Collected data
=== Begin Enclosure ===
(** The sending failed in a chunk. *)
Lemma delivered_part t t1 t2 b d ok :
  t_job t1 = t_job t → t_os t1 = t_os t → sent t1 b ok t2 → delivered t (b ++ d) false t2.
Proof.
  intros Hj Ho (Hf & _ & n & Hw & _). rewrite Hj, Ho in Hw. split.
  - by rewrite (fr_job _ _ Hf), Hj.
  - exists (Nat.min n (length b)). split; [|done]. rewrite take_app_le by lia.
    rewrite Hw. f_equal. destruct (decide (n ≤ length b)%nat); [by rewrite Nat.min_l|].
    rewrite Nat.min_r by lia. by rewrite firstn_all, take_ge by lia.
Qed.

Lemma retr_prefix f fd o (t : tstate FS OS) rc t' :
  j_tls (t_job t) = None → t_bytes t = u64 (t_bytes t) → fd_at (t_fs t) fd = Some o →
  retr_loop r cancel f fd t = (rc, t') →
  delivered t (drop (o_pos o) (content (t_fs t) (o_ino o))) (is_ok rc) t'.
Proof.
  revert o t rc t'. induction f as [|f IH]; intros o t rc t' Htls Hb Ho; cbn [retr_loop].
  { intros [= <- <-]. by apply delivered_none. }
  rewrite ST_bind_eq. cbn [job_cancelled]. set (t1 := t <| t_tick := _ |>). destruct (cancel _).
  { intros [= <- <-]. by apply delivered_none. }
  rewrite ST_bind_eq. destruct (fs_op (r_read r fd TRANSFER_BUF) t1) as [b t2] eqn:Er.
  apply fs_op_lift in Er as (x & fs2 & Er & -> & F2 & J2 & O2 & B2 & _).
  destruct x as [b|e].
  2: { rewrite ST_bind_eq. intros [= <- <-]. apply delivered_none; [by rewrite J2|by rewrite O2|done]. }
  destruct (read_law _ _ _ _ _ _ Ho Er) as (Hpre & Hnil & Ho2 & Hsame & _); [unfold TRANSFER_BUF; lia|].
  rewrite <-F2 in Hsame, Ho2.
  destruct b as [|c b].
  { intros [= <- <-]. apply delivered_none; [by rewrite J2|by rewrite O2|].
    intros _. by rewrite B2, Hnil. }
  rewrite ST_bind_eq. destruct (send_all cancel f (c :: b) t2) as [rc1 t3] eqn:Es.
  apply send_all_prefix in Es as Hsent; [|by rewrite J2].
  destruct Hpre as [d Hd]. rewrite Hd.
  destruct rc1 as [[[]|e]|];
    [|intros [= <- <-]; by apply (delivered_part t t2 _ _ _ false)..].
  rewrite ST_bind_eq. cbn [add_bytes st_modify].
  pose proof Hsent as (Hf3 & _). intros E.
  apply (delivered_then t t2 t3); [by rewrite J2|done|done|done|done|].
  set (t4 := (add_bytes (length (c :: b)) t3).2).
  replace d with (drop (o_pos (o_skip o (length (c :: b)))) (content (t_fs t4) (o_ino o))).
  - apply (IH (o_skip o (length (c :: b))) t4); [..|exact E]; unfold t4; cbn.
    + by rewrite (fr_job _ _ Hf3), J2.
    + symmetry. apply u64_idem.
    + by rewrite (fr_fs _ _ Hf3).
  - unfold t4. cbn [add_bytes st_modify snd t_fs set o_pos o_skip o_seek].
    rewrite (fr_fs _ _ Hf3), Hsame, <-drop_drop. change (t_fs t1) with (t_fs t). by rewrite Hd, drop_app_length.
Qed.

(** The offset a download starts at. *)
Definition retr_from (j : opftp_transfer_job) : nat :=
  if 0 <? j_rest j then Z.to_nat (s64 (j_rest j)) else 0%nat.

(** The step moved no data: only offsets, descriptors and job totals changed. *)
Record idle (t t' : tstate FS OS) : Prop := mk_idle {
  id_job : same_job (t_job t) (t_job t');
  id_os : t_os t' = t_os t;
  id_bytes : t_bytes t' = t_bytes t;
  id_content i : content (t_fs t') i = content (t_fs t) i
}.

#[export] Instance idle_trans : Transitive idle.
Proof.
  intros t1 t2 t3 [J1 O1 B1 C1] [J2 O2 B2 C2]. split; [by trans (t_job t2)|congruence..|].
  intros i. by rewrite C2.
Qed.

Lemma idle_rest t t' : idle t t' → j_rest (t_job t') = j_rest (t_job t).
Proof. by intros [(? & ? & ->) _ _ _]. Qed.

(** The end of a transfer: the descriptor is closed. *)
Lemma then_close (m : TM FS OS (option (res ()))) fd (t : tstate FS OS) rc t' :
  (rc ← m; _ ← fs_op (r_close r fd); mret rc) t = (rc, t') → ∃ t1, m t = (rc, t1) ∧ idle t1 t'.
Proof.
  rewrite ST_bind_eq. destruct (m t) as [rc1 t1]. rewrite ST_bind_eq.
  destruct (fs_op (r_close r fd) t1) as [c t2] eqn:E.
  apply fs_op_lift in E as (y & fs2 & E & -> & F2 & J2 & O2 & B2 & _).
  apply close_law in E as [Hc _]. intros [= <- <-]. exists t1. split; [done|].
  split; [by rewrite J2|done..|]. intros i. by rewrite F2.
Qed.

(** The seek to the REST offset, or its failure with nothing moved. *)
Lemma seek_rest_spec k fd i p rd wr (t : tstate FS OS) rc t' :
  fd_at (t_fs t) fd = Some (mk_ofile i p rd wr) → seek_rest r fd k t = (rc, t') →
  (∃ t2, k t2 = (rc, t') ∧ idle t t2 ∧
     fd_at (t_fs t2) fd = Some (mk_ofile i (Z.to_nat (s64 (j_rest (t_job t)))) rd wr)) ∨
  (is_ok rc = false ∧ t_os t' = t_os t ∧ same_job (t_job t) (t_job t') ∧
   (fs_seek fd (s64 (j_rest (t_job t))) SEEK_SET (t_fs t)).1 ≠ Ok (s64 (j_rest (t_job t)))).
Proof.
  intros Ho. unfold seek_rest. rewrite ST_bind_eq. cbn [get_job st_gets]. rewrite ST_bind_eq.
  destruct (fs_op _ t) as [q t2] eqn:Es.
  apply fs_op_lift in Es as (x & fs2 & Es & -> & F2 & J2 & O2 & B2 & _).
  assert (∀ y t', (x ← fail_errno; _ ← fs_op (r_close r fd); mret (Some x)) t2 = (y, t') →
    is_ok y = false ∧ t_os t' = t_os t ∧ same_job (t_job t) (t_job t')) as Hfail.
  { intros y t3. rewrite ST_bind_eq. cbn [fail_errno]. rewrite ST_bind_eq.
    destruct (fs_op (r_close r fd) t2) as [c t4] eqn:Ec.
    apply fs_op_lift in Ec as (? & ? & _ & _ & _ & J3 & O3 & _). intros [= <- <-].
    split_and!; [done|by rewrite O3|by rewrite J3, J2]. }
  destruct x as [off|e].
  - destruct (seek_law _ _ _ _ _ _ Ho Es) as (-> & Hoff & Ho2 & Hc & _).
    destruct (Z.ltb_spec (s64 (j_rest (t_job t))) 0); [lia|]. intros E. left. exists t2.
    split_and!; [done| |by rewrite F2]. split; [by rewrite J2|done..|]. intros j. by rewrite F2.
  - intros E. right. destruct (Hfail _ _ E) as (? & ? & ?). rewrite Es. by split_and!.
Qed.

(** [transfer_retr] after the open: the loop from the offset, or a failed
    seek. *)
Lemma transfer_retr_loop f fd fs2 e2 i rd wr (t : tstate FS OS) rc t' :
  r_open r (j_path (t_job t)) OPFTP_O_RDONLY 0 (t_fs t, t_errno t) = (Some fd, (fs2, e2)) →
  fd_at fs2 fd = Some (mk_ofile i 0 rd wr) →
  transfer_retr r cancel f t = (rc, t') →
  (∃ t2 t3, idle (t <| t_fs := fs2 |>) t2 ∧ retr_loop r cancel f fd t2 = (rc, t3) ∧ idle t3 t' ∧
     fd_at (t_fs t2) fd = Some (mk_ofile i (retr_from (t_job t)) rd wr)) ∨
  (is_ok rc = false ∧ t_os t' = t_os t ∧ same_job (t_job t) (t_job t') ∧
   ∃ fs3, fd_at fs3 fd = Some (mk_ofile i 0 rd wr) ∧
     (fs_seek fd (s64 (j_rest (t_job t))) SEEK_SET fs3).1 ≠ Ok (s64 (j_rest (t_job t)))).
Proof.
  intros Hopen Ho. unfold transfer_retr. rewrite ST_bind_eq. cbn [get_job st_gets].
  rewrite ST_bind_eq. unfold fs_op at 1. rewrite Hopen.
  rewrite ST_bind_eq. set (t0 := t <| t_fs := _ |> <| t_errno := _ |>).
  destruct (fs_op (r_fstat r fd) t0) as [st t1] eqn:Est.
  apply fs_op_lift in Est as (x & fs3 & Est & -> & F1 & J1 & O1 & B1 & _).
  apply fstat_law in Est as [[Hc _] Hfd]. change (t_fs t0) with fs2 in *.
  rewrite ST_bind_eq. set (m := match _ with Some st => _ | None => _ end).
  assert (∃ t2, m t1 = ((), t2) ∧ same_job (t_job t1) (t_job t2) ∧ t_os t2 = t_os t1 ∧
    t_bytes t2 = t_bytes t1 ∧ t_fs t2 = t_fs t1) as (t2 & -> & J2 & O2 & B2 & F2).
  { unfold m. destruct x as [st|]; [|by eexists]. destruct (is_reg (st_mode st)); [|by eexists].
    eexists. split; [reflexivity|]. split_and!; [|done..]. apply same_job_total. }
  assert (idle (t <| t_fs := fs2 |>) t2) as I2.
  { split; [etrans; [|exact J2]; by rewrite J1|by rewrite O2, O1|by rewrite B2, B1|].
    intros k. by rewrite F2, F1, Hc. }
  assert (fd_at (t_fs t2) fd = Some (mk_ofile i 0 rd wr)) as Hfd2 by (by rewrite F2, F1, Hfd).
  unfold retr_from. destruct (0 <? j_rest (t_job t)).
  - intros [(t3 & E & I3 & Ho3)|(Hok & Hos & Hj & Hs)]%(seek_rest_spec _ _ _ _ _ _ _ _ _ Hfd2);
      rewrite (idle_rest _ _ I2) in *.
    + apply then_close in E as (t4 & E & I4). left. exists t3, t4. by split_and!; [trans t2|..].
    + right. split_and!; [done|by rewrite Hos, (id_os _ _ I2)| |by exists (t_fs t2)].
      etrans; [exact (id_job _ _ I2)|done].
  - intros (t4 & E & I4)%then_close. left. by exists t2, t4.
Qed.

(** A download of the bytes [d], from the open on. *)
Lemma transfer_retr_prefix f fd fs2 e2 i rd wr (t : tstate FS OS) o t' :
  r_open r (j_path (t_job t)) OPFTP_O_RDONLY 0 (t_fs t, t_errno t) = (Some fd, (fs2, e2)) →
  fd_at fs2 fd = Some (mk_ofile i 0 rd wr) → j_tls (t_job t) = None → t_bytes t = 0 →
  transfer_retr r cancel f t = (o, t') →
  let d := drop (retr_from (t_job t)) (content fs2 i) in
  ∃ n, wire (t_os t') (j_data_fd (t_job t)) = wire (t_os t) (j_data_fd (t_job t)) ++ take n d ∧
    same_job (t_job t) (t_job t') ∧
    (is_ok o = true → take n d = d ∧ t_bytes t' = u64 (Z.of_nat (length d))).
Proof.
  intros Hopen Hfile Htls Hb Eb d.
  destruct (transfer_retr_loop _ _ _ _ _ _ _ _ _ _ Hopen Hfile Eb)
    as [(ta & tb & Ia & El & Ib & Ho)|(Hno & Hos & Hj & _)].
  2: { exists 0%nat. rewrite Hos, take_0, app_nil_r. split_and!; [done..|by rewrite Hno]. }
  pose proof (id_job _ _ Ia) as Ja. pose proof (id_bytes _ _ Ia) as Ba. pose proof (id_os _ _ Ia) as Oa.
  cbn in Ja, Ba, Oa.
  destruct (retr_prefix f fd _ ta o tb (eq_trans (same_job_tls _ _ Ja) Htls)
              ltac:(by rewrite Ba, Hb) Ho El) as (Hj & n & Hw & Hok).
  cbn [o_pos o_ino] in *. rewrite (id_content _ _ Ia) in *. cbn [t_fs set] in *. cbn in Hw, Hok. fold d in Hw, Hok.
  rewrite (same_job_data_fd _ _ Ja), Oa in Hw. exists n. rewrite (id_os _ _ Ib). split_and!; [done| |].
  - etrans; [exact Ja|]. etrans; [exact Hj|apply (id_job _ _ Ib)].
  - intros E. destruct (Hok E) as (? & Hb' & _). split; [done|].
    by rewrite (id_bytes _ _ Ib), Hb', Ba, Hb.
Qed.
=== End Enclosure ===
Scan the data above for the word "cancel" and report every line where it is found.

> [Answer space]
  retr_loop r cancel f fd t = (rc, t') →
  rewrite ST_bind_eq. cbn [job_cancelled]. set (t1 := t <| t_tick := _ |>). destruct (cancel _).
  rewrite ST_bind_eq. destruct (send_all cancel f (c :: b) t2) as [rc1 t3] eqn:Es.
  transfer_retr r cancel f t = (rc, t') →
  (∃ t2 t3, idle (t <| t_fs := fs2 |>) t2 ∧ retr_loop r cancel f fd t2 = (rc, t3) ∧ idle t3 t' ∧
  transfer_retr r cancel f t = (o, t') →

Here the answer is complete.